Exercise directions:
Copy out, from the entries below, each line holding the string "dropped".

Data for this task:

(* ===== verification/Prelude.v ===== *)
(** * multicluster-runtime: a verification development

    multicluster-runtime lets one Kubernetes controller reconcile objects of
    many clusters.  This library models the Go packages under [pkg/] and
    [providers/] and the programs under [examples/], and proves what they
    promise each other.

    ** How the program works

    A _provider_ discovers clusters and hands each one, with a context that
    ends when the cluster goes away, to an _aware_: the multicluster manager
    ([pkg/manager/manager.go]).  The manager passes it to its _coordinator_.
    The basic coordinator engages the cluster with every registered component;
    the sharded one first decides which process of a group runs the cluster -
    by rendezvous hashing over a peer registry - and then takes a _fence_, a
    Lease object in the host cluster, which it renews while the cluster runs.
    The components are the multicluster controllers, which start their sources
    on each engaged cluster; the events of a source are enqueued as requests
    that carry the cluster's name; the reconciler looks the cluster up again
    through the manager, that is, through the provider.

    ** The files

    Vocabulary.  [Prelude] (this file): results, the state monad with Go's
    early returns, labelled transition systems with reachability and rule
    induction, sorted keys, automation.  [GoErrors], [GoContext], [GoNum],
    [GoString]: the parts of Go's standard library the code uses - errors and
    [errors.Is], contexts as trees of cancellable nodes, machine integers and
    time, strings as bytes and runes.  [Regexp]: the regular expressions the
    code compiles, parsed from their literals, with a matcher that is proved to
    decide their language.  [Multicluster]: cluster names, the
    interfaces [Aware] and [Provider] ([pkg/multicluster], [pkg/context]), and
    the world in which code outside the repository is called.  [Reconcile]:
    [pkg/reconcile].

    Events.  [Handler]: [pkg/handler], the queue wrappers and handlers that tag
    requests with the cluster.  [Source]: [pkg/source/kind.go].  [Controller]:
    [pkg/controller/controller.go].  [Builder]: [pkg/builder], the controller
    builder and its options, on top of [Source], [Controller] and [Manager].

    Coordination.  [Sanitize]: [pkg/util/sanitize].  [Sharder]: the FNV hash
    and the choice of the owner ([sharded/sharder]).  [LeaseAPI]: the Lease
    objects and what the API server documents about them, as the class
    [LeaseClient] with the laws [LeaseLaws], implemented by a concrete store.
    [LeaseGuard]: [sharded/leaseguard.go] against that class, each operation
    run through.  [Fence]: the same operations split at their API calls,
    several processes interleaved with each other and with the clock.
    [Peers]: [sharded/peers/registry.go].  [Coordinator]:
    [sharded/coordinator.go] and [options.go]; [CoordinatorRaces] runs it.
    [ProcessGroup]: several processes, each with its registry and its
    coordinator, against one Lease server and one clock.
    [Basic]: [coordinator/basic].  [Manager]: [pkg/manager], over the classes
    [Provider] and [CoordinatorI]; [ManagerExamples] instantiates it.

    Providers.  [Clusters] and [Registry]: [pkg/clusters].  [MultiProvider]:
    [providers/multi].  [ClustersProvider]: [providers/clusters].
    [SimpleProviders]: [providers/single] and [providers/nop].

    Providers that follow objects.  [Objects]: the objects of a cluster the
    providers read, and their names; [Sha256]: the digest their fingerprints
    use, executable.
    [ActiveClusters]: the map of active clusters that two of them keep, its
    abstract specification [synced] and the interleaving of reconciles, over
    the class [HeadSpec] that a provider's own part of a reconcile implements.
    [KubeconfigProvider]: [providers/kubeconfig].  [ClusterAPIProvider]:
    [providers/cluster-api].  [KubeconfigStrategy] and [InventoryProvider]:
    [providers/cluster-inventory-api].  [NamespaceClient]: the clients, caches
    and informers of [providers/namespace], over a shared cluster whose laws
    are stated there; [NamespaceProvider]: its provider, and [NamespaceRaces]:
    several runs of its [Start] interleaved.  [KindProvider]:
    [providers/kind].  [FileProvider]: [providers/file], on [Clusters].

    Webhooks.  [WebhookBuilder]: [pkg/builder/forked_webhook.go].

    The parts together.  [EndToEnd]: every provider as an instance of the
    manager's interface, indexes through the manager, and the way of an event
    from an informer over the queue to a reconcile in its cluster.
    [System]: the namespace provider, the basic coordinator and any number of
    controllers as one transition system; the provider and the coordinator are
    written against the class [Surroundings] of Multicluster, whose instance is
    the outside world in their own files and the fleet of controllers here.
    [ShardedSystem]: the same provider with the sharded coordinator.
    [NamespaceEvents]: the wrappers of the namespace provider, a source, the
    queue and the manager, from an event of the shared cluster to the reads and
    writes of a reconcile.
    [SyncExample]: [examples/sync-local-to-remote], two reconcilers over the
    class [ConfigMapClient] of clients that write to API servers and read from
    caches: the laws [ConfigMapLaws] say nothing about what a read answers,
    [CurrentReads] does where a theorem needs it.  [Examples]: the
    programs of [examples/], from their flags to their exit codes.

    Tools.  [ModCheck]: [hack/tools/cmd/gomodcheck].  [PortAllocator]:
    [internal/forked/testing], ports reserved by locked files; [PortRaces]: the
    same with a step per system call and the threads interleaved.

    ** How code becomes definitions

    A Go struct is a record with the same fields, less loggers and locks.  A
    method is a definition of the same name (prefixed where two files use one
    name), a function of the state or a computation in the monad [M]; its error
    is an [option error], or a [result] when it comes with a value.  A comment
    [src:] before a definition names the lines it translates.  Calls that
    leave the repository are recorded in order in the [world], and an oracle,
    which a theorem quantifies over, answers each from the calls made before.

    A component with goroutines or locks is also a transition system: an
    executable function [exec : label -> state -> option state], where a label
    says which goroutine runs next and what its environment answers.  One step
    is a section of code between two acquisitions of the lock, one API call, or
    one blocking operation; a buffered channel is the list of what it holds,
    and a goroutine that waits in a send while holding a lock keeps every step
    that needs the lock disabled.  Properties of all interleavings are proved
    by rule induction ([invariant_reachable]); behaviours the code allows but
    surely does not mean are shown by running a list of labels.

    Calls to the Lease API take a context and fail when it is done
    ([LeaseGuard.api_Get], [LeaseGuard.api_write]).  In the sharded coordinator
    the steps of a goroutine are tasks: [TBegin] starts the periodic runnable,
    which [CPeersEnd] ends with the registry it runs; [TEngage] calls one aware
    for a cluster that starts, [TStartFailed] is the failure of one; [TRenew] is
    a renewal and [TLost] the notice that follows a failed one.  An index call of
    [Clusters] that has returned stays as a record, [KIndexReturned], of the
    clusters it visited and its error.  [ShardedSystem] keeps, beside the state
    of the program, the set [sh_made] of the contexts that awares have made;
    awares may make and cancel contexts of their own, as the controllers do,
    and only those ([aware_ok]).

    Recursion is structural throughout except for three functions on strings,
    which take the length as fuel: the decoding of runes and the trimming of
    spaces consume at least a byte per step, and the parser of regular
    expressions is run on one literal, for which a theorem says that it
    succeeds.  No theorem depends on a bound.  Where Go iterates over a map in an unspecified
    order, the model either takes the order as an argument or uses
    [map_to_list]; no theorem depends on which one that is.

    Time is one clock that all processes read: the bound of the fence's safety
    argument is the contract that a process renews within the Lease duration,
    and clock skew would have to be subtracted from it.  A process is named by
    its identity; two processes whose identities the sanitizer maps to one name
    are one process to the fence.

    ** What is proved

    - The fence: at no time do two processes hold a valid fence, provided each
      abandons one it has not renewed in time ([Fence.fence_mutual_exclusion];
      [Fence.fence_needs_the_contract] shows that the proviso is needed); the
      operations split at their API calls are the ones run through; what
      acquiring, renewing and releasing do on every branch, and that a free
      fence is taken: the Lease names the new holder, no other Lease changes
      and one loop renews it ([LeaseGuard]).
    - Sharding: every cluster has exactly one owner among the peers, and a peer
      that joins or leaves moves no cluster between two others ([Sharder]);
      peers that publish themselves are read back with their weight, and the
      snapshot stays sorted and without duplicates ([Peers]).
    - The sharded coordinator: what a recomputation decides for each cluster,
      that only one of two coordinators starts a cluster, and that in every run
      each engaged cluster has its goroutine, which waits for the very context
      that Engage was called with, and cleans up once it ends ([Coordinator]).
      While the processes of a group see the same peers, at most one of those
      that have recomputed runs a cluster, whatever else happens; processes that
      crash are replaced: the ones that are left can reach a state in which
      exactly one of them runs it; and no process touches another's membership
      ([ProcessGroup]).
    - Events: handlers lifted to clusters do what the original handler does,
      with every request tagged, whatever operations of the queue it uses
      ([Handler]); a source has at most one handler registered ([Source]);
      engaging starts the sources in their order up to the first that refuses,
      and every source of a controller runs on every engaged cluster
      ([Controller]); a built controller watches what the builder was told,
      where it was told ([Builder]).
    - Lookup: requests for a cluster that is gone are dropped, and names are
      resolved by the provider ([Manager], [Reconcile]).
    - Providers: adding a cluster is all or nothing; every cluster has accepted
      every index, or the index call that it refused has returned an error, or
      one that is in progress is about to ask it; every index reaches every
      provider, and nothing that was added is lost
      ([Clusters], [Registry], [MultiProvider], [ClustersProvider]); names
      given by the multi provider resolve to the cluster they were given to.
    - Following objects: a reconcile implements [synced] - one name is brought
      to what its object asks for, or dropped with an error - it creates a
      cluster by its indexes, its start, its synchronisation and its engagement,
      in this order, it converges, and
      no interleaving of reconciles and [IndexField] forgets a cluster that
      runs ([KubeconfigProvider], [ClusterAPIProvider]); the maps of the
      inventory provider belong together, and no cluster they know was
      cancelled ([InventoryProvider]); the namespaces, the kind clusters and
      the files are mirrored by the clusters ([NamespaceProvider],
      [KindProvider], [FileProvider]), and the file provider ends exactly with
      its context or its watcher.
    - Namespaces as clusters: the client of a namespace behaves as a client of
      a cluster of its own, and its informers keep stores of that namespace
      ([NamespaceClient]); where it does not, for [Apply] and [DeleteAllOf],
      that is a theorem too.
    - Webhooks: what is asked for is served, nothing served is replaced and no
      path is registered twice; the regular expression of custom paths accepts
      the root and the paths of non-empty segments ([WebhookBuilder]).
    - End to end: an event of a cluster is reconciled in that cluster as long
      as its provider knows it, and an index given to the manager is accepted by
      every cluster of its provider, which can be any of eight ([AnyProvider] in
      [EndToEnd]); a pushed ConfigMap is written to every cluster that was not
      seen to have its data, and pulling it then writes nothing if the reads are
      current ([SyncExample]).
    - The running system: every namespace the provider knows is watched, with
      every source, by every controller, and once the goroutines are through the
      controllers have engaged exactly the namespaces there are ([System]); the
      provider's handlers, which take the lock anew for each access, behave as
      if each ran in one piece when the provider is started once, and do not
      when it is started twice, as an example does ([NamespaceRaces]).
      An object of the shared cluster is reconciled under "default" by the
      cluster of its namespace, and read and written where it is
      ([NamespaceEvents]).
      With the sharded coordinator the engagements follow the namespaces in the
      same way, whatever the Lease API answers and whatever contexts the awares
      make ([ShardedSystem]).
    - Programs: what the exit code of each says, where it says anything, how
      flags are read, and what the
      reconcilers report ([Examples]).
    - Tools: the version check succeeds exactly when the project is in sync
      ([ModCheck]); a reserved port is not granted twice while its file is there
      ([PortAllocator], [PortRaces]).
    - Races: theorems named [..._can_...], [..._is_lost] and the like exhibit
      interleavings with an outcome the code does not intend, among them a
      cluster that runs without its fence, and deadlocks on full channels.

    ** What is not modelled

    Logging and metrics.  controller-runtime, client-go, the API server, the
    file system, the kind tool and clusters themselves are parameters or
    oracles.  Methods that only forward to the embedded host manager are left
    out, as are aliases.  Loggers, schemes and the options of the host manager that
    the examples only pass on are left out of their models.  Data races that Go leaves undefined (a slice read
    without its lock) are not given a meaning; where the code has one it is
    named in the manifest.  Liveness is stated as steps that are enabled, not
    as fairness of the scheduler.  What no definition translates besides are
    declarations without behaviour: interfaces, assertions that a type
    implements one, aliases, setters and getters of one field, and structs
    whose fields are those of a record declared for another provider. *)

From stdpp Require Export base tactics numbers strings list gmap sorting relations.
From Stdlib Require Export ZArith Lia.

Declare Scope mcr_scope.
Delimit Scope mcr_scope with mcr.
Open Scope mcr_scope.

Written answer:
    - Lookup: requests for a cluster that is gone are dropped, and names are
      to what its object asks for, or dropped with an error - it creates a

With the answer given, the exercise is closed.